Your answer should consist of each line from the data below that contains "EvAdd".

The records ▸

----------------

Lemma adds_emits es st :
  adds (emits es st) = adds st + length (List.filter is_add es).
Proof. unfold adds; cbn. by rewrite List.filter_app, length_app. Qed.

Lemma removes_emits es st :
  removes (emits es st) = removes st + length (List.filter is_remove es).
Proof. unfold removes; cbn. by rewrite List.filter_app, length_app. Qed.

Lemma deliveries_put w cs st : omap put_of (deliveries w cs st) = [].
Proof. unfold deliveries. induction (filter _ cs); by cbn. Qed.

Lemma deliveries_get w cs st : omap get_of (deliveries w cs st) = [].
Proof. unfold deliveries. induction (filter _ cs); by cbn. Qed.

Lemma deliveries_add w cs st : List.filter is_add (deliveries w cs st) = [].
Proof. unfold deliveries. induction (filter _ cs); by cbn. Qed.

Lemma deliveries_remove w cs st : List.filter is_remove (deliveries w cs st) = [].
Proof. unfold deliveries. induction (filter _ cs); by cbn. Qed.

Lemma recv_absent c w (l : list ws) :
  c ∉ l → omap (recv_by c) (map (λ c', EvRecv c' w) l) = [].
Proof.
  induction l as [|c' l IH]; [done|]. intros Hc.
  apply not_elem_of_cons in Hc as [Hne Hc]. cbn.
  rewrite decide_False by done. by apply IH.
Qed.

(** In a fan-out over distinct clients, [c] gets the message once if it
    is one of them and its connection is open, and not at all otherwise. *)
Lemma deliveries_recv c w cs st :
  NoDup cs →
  omap (recv_by c) (deliveries w cs st)
  = if decide (c ∈ cs ∧ open_in st c) then [w] else [].
Proof.
  unfold deliveries. induction 1 as [|c' cs Hc' Hnd IH].
  - cbn. rewrite decide_False; [done|]. intros [H _]. by apply not_elem_of_nil in H.
  - destruct (decide (open_in st c')) as [Ho|Ho].
    + rewrite filter_cons_True by done. cbn [map omap list_omap recv_by].
      destruct (decide (c' = c)) as [->|Hne].
      * rewrite decide_True by (split; [left|done]).
        rewrite recv_absent; [done|].
        intros Hin. apply list_elem_of_filter in Hin as [_ Hin]. done.
      * cbn. rewrite IH.
        destruct (decide (c ∈ cs ∧ open_in st c)) as [[H1 H2]|Hn].
        -- rewrite decide_True; [done|]. split; [by right|done].
        -- rewrite decide_False; [done|]. intros [H1 H2].
           apply elem_of_cons in H1 as [->|H1]; [done|]. by apply Hn.
    + rewrite filter_cons_False by done. rewrite IH.
      destruct (decide (c ∈ cs ∧ open_in st c)) as [[H1 H2]|Hn].
      * rewrite decide_True; [done|]. split; [by right|done].
      * rewrite decide_False; [done|]. intros [H1 H2].
        apply elem_of_cons in H1 as [->|H1]; [done|]. by apply Hn.
Qed.

Lemma inbox_after_broadcast c m rest st :
  inbox c (after_broadcast m rest st)
  = inbox c st
    ++ if decide (c ∈ connected_clients st ∧ open_in st c) then [Sample m] else [].
Proof.
  unfold after_broadcast. rewrite inbox_emits. cbn [omap list_omap recv_by].
  rewrite deliveries_recv by apply NoDup_elements.
  f_equal. destruct (decide (c ∈ connected_clients st ∧ open_in st c)) as [[H1 H2]|Hn].
  - rewrite decide_True; [done|]. split; [by apply elem_of_elements|done].
  - rewrite decide_False; [done|]. intros [H1 H2]. apply Hn.
    split; [by apply elem_of_elements|done].
Qed.

Lemma dequeued_after_broadcast m rest st :
  dequeued (after_broadcast m rest st) = dequeued st ++ [m].
Proof.
  unfold after_broadcast. rewrite dequeued_emits. cbn [omap list_omap get_of].
  by rewrite deliveries_get.
Qed.

Lemma enqueued_after_broadcast m rest st :
  enqueued (after_broadcast m rest st) = enqueued st.
Proof.
  unfold after_broadcast. rewrite enqueued_emits. cbn [omap list_omap put_of].
  rewrite deliveries_put. apply app_nil_r.
Qed.

(** ** What one label does *)

Lemma exec_Connect c st st' :
  exec (Connect c) st = Some st' →
  (c ∉ known st) ∧
  st' = (if decide (c ∈ closed st)
         then emits [EvAdd c; EvRemove c]
                (set_clients (({[c]} ∪ connected_clients st) ∖ {[c]})
                   (set_known ({[c]} ∪ known st) st))
         else set_waiting ({[c]} ∪ waiting st)
                (emits [EvAdd c; EvRecv c Welcome]
                   (set_clients ({[c]} ∪ connected_clients st)
                      (set_known ({[c]} ∪ known st) st)))).
Proof.
  cbn [exec]. destruct (decide (c ∈ known st)) as [|Hk]; [done|].
  intros [= <-]. split; [done|]. rewrite handler_connect_eq.
  cbn [closed set_known]. by destruct (decide (c ∈ closed st)).
Qed.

----------------

Your solution ▸
         then emits [EvAdd c; EvRemove c]
                (emits [EvAdd c; EvRecv c Welcome]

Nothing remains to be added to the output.